TEACH through Love image

I agree that the list in the left column is unacceptable. And I agree that the list in the right column is… better. However, there’s a lot more that can be done here when it comes to empathic and effective communication.

For me, it’s not about the search for the perfect words, because you can’t guarantee what will be connecting and what won’t. I’m pretty sensitive, and would likely be triggered and upset by a lot of what is intended to be connecting in this chart.

For example, the supposedly connecting words, “I’ve noticed you’re having more and more trouble controlling your reactions”, to my sensitivity, sounds more like judgment than observation.

What would a video camera capture? That is observation.

Moreover, statements like “What’s gotten into you lately?” and “You don’t seem like yourself” both have implied judgments and can contribute to connection or disconnection, depending on the quality of the relationship and the stance and intention of the speaker.

Since people often like (and share) concrete examples found in charts, I extended what I saw to include some additional possibilities in the far right column.

Empathic & Effective WordsIt’s good to have a lot of moves available in the dance of effective communication.

As Pamela noted, “It’s the difference between fast food and a really fine, carefully prepared and nutritious meal. Yeah, you might survive on the first, but you also might feel zapped.”

I love communication with authentic zings that doesn’t zap.
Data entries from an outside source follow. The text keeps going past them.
(** [_getAnimatorStateData] on a layer that has a record: it returns, and
    of the record of the layer only the cache of state data may change. *)
Lemma getAnimatorStateData_at stateName state i a d :
  layerDataAt i a = Some d ->
  exists a' sd m,
    _getAnimatorStateData stateName state i a = (a', Normal sd)
    /\ layerDataAt i a' = Some (AnimatorLayerData.set_animatorStateDataMap m d).
Proof.
  intros Hd. unfold _getAnimatorStateData.
  unfold bind at 1. rewrite Hd. cbn [defined ret].
  destruct (AnimatorLayerData.animatorStateDataMap d !! stateName) as [sd|].
  - exists a, sd, (AnimatorLayerData.animatorStateDataMap d).
    split; [reflexivity|]. rewrite Hd. destruct d. reflexivity.
  - unfold bind at 1. cbn [_saveAnimatorStateData].
    set (a1 := Animator.set_animationCureOwners _ a).
    assert (Hd1 : layerDataAt i a1 = Some d) by exact Hd.
    erewrite bind_normal by (apply writeLayer_at; exact Hd1).
    eexists. eexists. eexists. split; [reflexivity|].
    apply layerDataAt_withLayer.
Qed.

Lemma layerDataAt_same_layers i a a' :
  Animator._animatorLayersData a' = Animator._animatorLayersData a ->
  layerDataAt i a' = layerDataAt i a.
Proof. intros H. unfold layerDataAt. rewrite H. reflexivity. Qed.

(** C6. For every state that the name resolves to, on a layer whose
    previous pose can be reverted, [play] returns, and immediately after it
    the layer is [Playing] and its source record is [Playing] in that state
    with [frameTime = clip.length * normalizedTimeOffset], which is [0] for
    the offset [0]. *)
Theorem play_starts_source_record :
  forall (a : Animator.t) (stateName : string) (layerIndex : Z)
         (normalizedTimeOffset : Q) (validLayerIndex : Z)
         (playState : AnimatorState.t),
    _getAnimatorStateInfo stateName layerIndex a
    = Normal (validLayerIndex, Some playState) ->
    revertReady a (Z.to_nat validLayerIndex) playState = true ->
    exists a' d',
      play stateName layerIndex normalizedTimeOffset a = (a', Normal tt)
      /\ layerDataAt (Z.to_nat validLayerIndex) a' = Some d'
      /\ AnimatorLayerData.layerState d' = LayerState.Playing
      /\ AnimatorStatePlayData.state (AnimatorLayerData.src d') = Some playState
      /\ AnimatorStatePlayData.playState (AnimatorLayerData.src d')
         = Some PlayState.Playing
      /\ AnimatorStatePlayData.frameTime (AnimatorLayerData.src d')
         == AnimationClip.length (AnimatorState.clip playState)
            * normalizedTimeOffset
      /\ (normalizedTimeOffset == 0 ->
          AnimatorStatePlayData.frameTime (AnimatorLayerData.src d') == 0).
Proof.
  intros a stateName layerIndex offset iZ playState Hinfo Hready.
  set (i := Z.to_nat iZ) in *.
  unfold play. unfold bind at 1. rewrite Hinfo. cbn [snd fst]. fold i.
  (* the record of the layer, created when the layer has none *)
  assert (Hget : exists a1 d0,
    _getAnimatorLayerData i a = (a1, Normal d0)
    /\ layerDataAt i a1 = Some d0
    /\ revertReady a1 i playState = true).
  { unfold _getAnimatorLayerData. destruct (layerDataAt i a) as [d0|] eqn:Hd0.
    - exists a, d0. repeat split; assumption.
    - eexists. exists AnimatorLayerData.new. split; [reflexivity|].
      assert (H : layerDataAt i
                    (Animator.set_animatorLayersData
                       (<[i:=AnimatorLayerData.new]>
                          (Animator._animatorLayersData a)) a)
                  = Some AnimatorLayerData.new)
        by apply lookup_insert_eq.
      split; [exact H|]. unfold revertReady. rewrite H. reflexivity. }
  destruct Hget as (a1 & d0 & Hget & Hd0 & Hready1).
  erewrite bind_normal by exact Hget.
  (* the revert of the previous pose *)
  assert (Hrevert : exists a2,
    match AnimatorStatePlayData.state (AnimatorLayerData.src d0) with
    | Some state =>
        if negb (sameState state playState)
        then _revertDefaultValue (AnimatorLayerData.src d0)
        else ret tt
    | None => ret tt
    end a1 = (a2, Normal tt)
    /\ layerDataAt i a2 = Some d0).
  { unfold revertReady in Hready1. rewrite Hd0 in Hready1.
    destruct (AnimatorStatePlayData.state (AnimatorLayerData.src d0))
      as [s0|] eqn:Hs0; [|exists a1; split; [reflexivity | exact Hd0]].
    destruct (sameState s0 playState);
      [exists a1; split; [reflexivity | exact Hd0]|].
    simpl in Hready1.
    destruct (AnimatorStatePlayData.stateData (AnimatorLayerData.src d0))
      as [sd0|] eqn:Hsd0; [|discriminate].
    apply Nat.leb_le in Hready1.
    destruct (revertDefaultValue_returns _ a1 s0 sd0 Hs0 Hsd0 Hready1)
      as (a2 & Hrun & Hsame).
    exists a2. split; [exact Hrun|].
    rewrite (layerDataAt_same_layers i a1 a2 Hsame). exact Hd0. }
  destruct Hrevert as (a2 & Hrevert & Hd2).
  erewrite bind_normal by exact Hrevert.
  destruct (getAnimatorStateData_at stateName playState i a2 d0 Hd2)
    as (a3 & sd & m & Hdata & Hd3).
  erewrite bind_normal by exact Hdata.
  erewrite bind_normal by (apply writeLayer_at; exact Hd3).
  erewrite bind_normal by (apply writePlayData_at; apply layerDataAt_withLayer).
  rewrite withLayer_withLayer.
  match goal with
  | |- context [_saveDefaultValues sd ?s] =>
      destruct (saveDefaultValues_returns sd s) as (a' & Hsave & Hsame)
  end.
  exists a'. eexists. split; [exact Hsave|].
  split.
  { rewrite (layerDataAt_same_layers i _ a' Hsame).
    apply layerDataAt_withLayer. }
  rewrite layerState_assign.
  replace (AnimatorLayerData.srcPlayData d0)
    with (AnimatorLayerData.srcPlayData
            (AnimatorLayerData.set_layerState LayerState.Playing
               (AnimatorLayerData.set_animatorStateDataMap m d0)))
    by reflexivity.
  rewrite src_assign_src.
  repeat split; try reflexivity.
  intros Hzero. simpl. rewrite Hzero. ring.
Qed.

End Play.

(** The premises of C6 hold in the scenario for [play("Walk", 0, 1/2)]
    while [Idle] plays: the pose of [Idle] is reverted and the source
    record starts [Walk] at a quarter of a second. *)
Lemma play_starts_source_record_witness :
  exists a' d',
    @play Scenario.collaborators "Walk" 0 (1#2) Scenario.playingIdle
    = (a', Normal tt)
    /\ layerDataAt 0 a' = Some d'
    /\ AnimatorLayerData.layerState d' = LayerState.Playing
    /\ AnimatorStatePlayData.state (AnimatorLayerData.src d')
       = Some Scenario.Walk
    /\ AnimatorStatePlayData.playState (AnimatorLayerData.src d')
       = Some PlayState.Playing
    /\ AnimatorStatePlayData.frameTime (AnimatorLayerData.src d') == 1 # 4.
Proof.
  destruct (@play_starts_source_record Scenario.collaborators
              Scenario.playingIdle "Walk" 0 (1#2) 0 Scenario.Walk
              eq_refl eq_refl)
    as (a' & d' & Hrun & Hd' & Hlayer & Hstate & Hplaying & Htime & _).
  exists a', d'. repeat split; assumption.
Defined.

(** ** [crossFade] *)

(** A sequence whose continuation always raises, raises. *)
Lemma bind_raises {St A B} (m : Stateful St A) (k : A -> Stateful St B) :
  (forall x s, exists s', k x s = (s', Throw TypeError)) ->
  forall s, exists s', bind m k s = (s', Throw TypeError).
Proof.
  intros Hk s. unfold bind. destruct (m s) as [s1 [x|[]]].
  - apply Hk.
  - eexists. reflexivity.
Qed.

Section CrossFade.
Context {collaborators : Collaborators}.

(** The end of [crossFade] on a transition that exists: it returns, the
    offset of the transition is [clip.length * normalizedTimeOffset], and
    its duration is [clip.length * normalizedTransitionDuration] clamped
    to [clipEndTime - offset]. *)
Lemma configureTransition_clamps r crossState duration offset a tr :
  readTransition r a = Some tr ->
  exists a' tr',
    configureTransition (Some r) crossState duration offset a = (a', Normal tt)
    /\ readTransition r a' = Some tr'
    /\ AnimatorStateTransition.offset tr'
       = AnimationClip.length (AnimatorState.clip crossState) * offset
    /\ AnimatorStateTransition.duration tr'
       <= AnimatorState.clipEndTime crossState
          - AnimatorStateTransition.offset tr'
    /\ AnimatorStateTransition.duration tr'
       <= AnimationClip.length (AnimatorState.clip crossState) * duration.
Proof.
  intros Htr. unfold configureTransition.
  unfold bind at 1. cbn [defined ret].
  erewrite bind_normal by apply writeTransition_returns.
  set (a1 := fst (writeTransition r _ a)).
  pose proof (readTransition_write r
                (AnimatorStateTransition.set_duration
                   (AnimationClip.length (AnimatorState.clip crossState)
                    * duration)) a tr Htr) as Htr1.
  fold a1 in Htr1.
  erewrite bind_normal by apply writeTransition_returns.
  set (a2 := fst (writeTransition r _ a1)).
  pose proof (readTransition_write r
                (AnimatorStateTransition.set_offset
                   (AnimationClip.length (AnimatorState.clip crossState)
                    * offset)) a1 _ Htr1) as Htr2.
  fold a2 in Htr2.
  unfold bind at 1. cbn [get]. rewrite Htr2.
  unfold bind at 1. cbn [defined ret].
  cbn [AnimatorStateTransition.duration AnimatorStateTransition.offset
       AnimatorStateTransition.set_offset AnimatorStateTransition.set_duration].
  destruct (js_gt _ _) eqn:Hgt.
  - rewrite writeTransition_returns.
    eexists. eexists. split; [reflexivity|].
    split; [apply (readTransition_write r _ a2 _ Htr2)|].
    cbn [AnimatorStateTransition.duration AnimatorStateTransition.offset
         AnimatorStateTransition.set_offset AnimatorStateTransition.set_duration].
    apply js_gt_spec in Hgt.
    split; [reflexivity|]. split; lra.
  - exists a2. eexists. split; [reflexivity|]. split; [exact Htr2|].
    cbn [AnimatorStateTransition.duration AnimatorStateTransition.offset
         AnimatorStateTransition.set_offset AnimatorStateTransition.set_duration].
    apply js_gt_false in Hgt.
    split; [reflexivity|]. split; lra.
Qed.

(** On a layer that is [FixedCrossFading] the [switch] of [crossFade]
    assigns no transition, and the write to its duration raises. *)
Lemma crossFadeCase_fixed_raises i r state crossState duration offset a :
  exists a',
    bind (crossFadeCase LayerState.FixedCrossFading i r state crossState)
      (fun transition =>
         configureTransition transition crossState duration offset) a
    = (a', Throw TypeError).
Proof.
  unfold crossFadeCase, bind.
  destruct (_prepareFiexdPoseCrossFading i a) as [a1 [[]|[]]];
    eexists; reflexivity.
Qed.

(** [crossFade] to a state that the name resolves to, on a layer that is
    [FixedCrossFading]: the call raises [TypeError]. *)
Lemma crossFade_fixed_raises a stateName duration layerIndex offset
    validLayerIndex crossState d :
  _getAnimatorStateInfo stateName layerIndex a
  = Normal (validLayerIndex, Some crossState) ->
  layerDataAt (Z.to_nat validLayerIndex) a = Some d ->
  AnimatorLayerData.layerState d = LayerState.FixedCrossFading ->
  exists a',
    crossFade stateName duration layerIndex offset a = (a', Throw TypeError).
Proof.
  intros Hinfo Hd Hfixed. unfold crossFade.
  unfold bind at 1. rewrite Hinfo. cbn [snd fst].
  erewrite bind_normal by (apply getAnimatorLayerData_at; exact Hd).
  rewrite Hfixed.
  apply bind_raises. intros sd a1.
  apply bind_raises. intros [] a2.
  apply bind_raises. intros [] a3.
  apply crossFadeCase_fixed_raises.
Qed.

End CrossFade.

(** C5. The scenario after [play("Idle")], [crossFade("Walk")] and
    [crossFade("Idle")] has its layer [FixedCrossFading]; a further
    [crossFade("Walk", 0.5)], whose destination resolves, raises
    [TypeError] instead of completing, and the pose transition keeps the
    duration and the offset of the cross-fade to [Idle]. *)
Theorem cross_fade_from_fixed_pose_throws :
  let a := Scenario.fixedCrossFadingToIdle in
  let call := @crossFade Scenario.collaborators "Walk" (1#2) 0 0 in
  AnimatorLayerData.layerState (Scenario.layer0 a)
  = LayerState.FixedCrossFading
  /\ _getAnimatorStateInfo "Walk" 0 a = Normal (0%Z, Some Scenario.Walk)
  /\ snd (call a) = Throw TypeError
  /\ AnimatorLayerData.layerState (Scenario.layer0 (fst (call a)))
     = LayerState.FixedCrossFading
  /\ Animator._transitionForPose (fst (call a)) = Animator._transitionForPose a.
Proof.
  intros a call.
  split; [vm_compute; reflexivity|]. split; [vm_compute; reflexivity|].
  split.
  - destruct (@crossFade_fixed_raises Scenario.collaborators a "Walk" (1#2)
                0 0 0 Scenario.Walk (Scenario.layer0 a))
      as [a' Hraise]; [vm_compute; reflexivity ..|].
    unfold call. rewrite Hraise. reflexivity.
  - split; vm_compute; reflexivity.
Qed.
(** * callcache: duplicate call suppression with a cache

  A shallow embedding of [callcache.go] (package [callcache]) and the
  properties of its staleness policy, its update path and its registry.

  The Go program is concurrent: goroutines interleave at the granularity
  of the sections the code protects with a lock and of the single shared
  reads it performs outside one.  The embedding is a machine whose [step]
  function executes the next such section of one goroutine; a schedule
  is a list of (goroutine, clock reading) pairs. *)

From Stdlib Require Import ZArith Lia Bool.
From stdpp Require Import gmap strings list.

Local Open Scope Z_scope.

(** ** int64 arithmetic

  [expiration], [updateInterval], [lastUpdate] and the clock readings are
  Go [int64] values; subtraction wraps around. *)
Module Int64.

Definition min_int : Z := - 2 ^ 63.
Definition max_int : Z := 2 ^ 63 - 1.

Definition in_range (z : Z) : Prop := min_int <= z <= max_int.

Definition wrap (z : Z) : Z := (z + 2 ^ 63) mod 2 ^ 64 - 2 ^ 63.

Definition sub (a b : Z) : Z := wrap (a - b).

End Int64.

(** [loc] is the address of a call struct (its index in the heap) and
    [tid] names a goroutine (its index in the list of goroutines). *)
Abbreviation loc := nat (only parsing).
Abbreviation tid := nat (only parsing).

Section CallCache.

(** [V] are the non-nil values an [interface{}] can hold, [E] the non-nil
    errors, [W] the part of the program state the caller-supplied
    functions can read and write (counters, output, ...). *)
Context {V E W : Type}.

Definition iface : Type := option V.   (* None is nil *)
Definition error : Type := option E.   (* None is nil *)

(** [fn func() (interface{}, error)]: running it yields a pair and a new
    world. *)
Definition Fn : Type := W -> (iface * error) * W.

(** ** [type call struct]

    The two mutexes carry no data: they are rendered by the atomicity of
    the machine's steps.

    Modelled from the spec: [group], the [singleflight.Group] of package
    golang.org/x/sync/singleflight, which the repository imports and does
    not contain.  "All concurrent invocations of this path for the same
    Entry collapse into a single underlying execution"; the mechanism
    "blocks all joiners on the single in-flight execution until it
    completes, then releases them all with the same result"; the pending
    execution is "registered under the Entry, removed on completion".
    The group is only ever used with the key "update": it either has a
    call in flight for that key or not. *)
Record call : Type := Call {
  expiration : Z;
  updateInterval : Z;
  group : bool;
  result : iface;
  lastUpdate : Z
}.

(** [&call{expiration: d.expiration, updateInterval: d.updateInterval}] *)
Definition new_call (exp upd : Z) : call :=
  {| expiration := exp; updateInterval := upd; group := false;
     result := None; lastUpdate := 0 |}.

Definition set_group (b : bool) (c : call) : call :=
  {| expiration := expiration c; updateInterval := updateInterval c;
     group := b; result := result c; lastUpdate := lastUpdate c |}.

(** [c.result = v; c.lastUpdate = now] *)
Definition store (v : iface) (now : Z) (c : call) : call :=
  {| expiration := expiration c; updateInterval := updateInterval c;
     group := group c; result := v; lastUpdate := now |}.

(** [t := now - c.lastUpdate] *)
Definition elapsed (now : Z) (c : call) : Z := Int64.sub now (lastUpdate c).

(** The three ways [call.do] can go after its snapshot (lines 67-73). *)
Inductive decision : Type :=
| Expired     (* return c.update(fn) *)
| Refresh     (* go c.update(fn); return v, nil *)
| Serve.      (* return v, nil *)

Definition do_decide (now : Z) (c : call) : decision :=
  let t := elapsed now c in
  if expiration c <? t then Expired
  else if (0 <? updateInterval c) && (updateInterval c <? t) then Refresh
  else Serve.

(** The guard on line 79 of the function passed to [c.group.Do]. *)
Definition fresh (now : Z) (c : call) : bool :=
  let t := elapsed now c in
  (t <? expiration c) && ((updateInterval c =? 0) || (t <? updateInterval c)).

(** The same guard in the words of the specification: "still fresh under
    both thresholds (current elapsed below expiration, and, when
    refreshInterval > 0, also below refreshInterval)".  It is compared
    with [fresh] below. *)
Definition fresh_as_specified (now : Z) (c : call) : bool :=
  let t := elapsed now c in
  (t <? expiration c) &&
  (if 0 <? updateInterval c then t <? updateInterval c else true).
I have heard that there are many of these two-column type tables out there, and I want to help people improvise on their feet instead of writing a bunch of third-columns.

And in the comments below, I’d love to hear what you think about my additions to the chart.

{ 12 comments… add one }
  • Jade November 18, 2014, 5:57 pm

    Thank you for extending this chart, Bob. In some ways it’s useful to see that middle ground between disconnecting and empathic words. It’s a little like a road map of effective communication development. I want to say to those using the chart’s connecting words, “You’re almost there! Now try this and see how you feel!”

    I do hope that would be taken in as effective/empathic because that’s how I mean it!

    • byamtich November 18, 2014, 7:27 pm

      Thanks Jade! I take your comment as effective and empathic, but also as encouraging. I think families want to take risks on something working. It can be discouraging to have commonly known “best practices” not reach somebody, and I want to work with people to take risks on personalizing and extending what the best practice is for them.

  • Zaka November 19, 2014, 6:59 am

    Or as my youngest said today, “I’m mad because you don’t understand how to talk to me. It’s not that hard if you would try to be me and not you”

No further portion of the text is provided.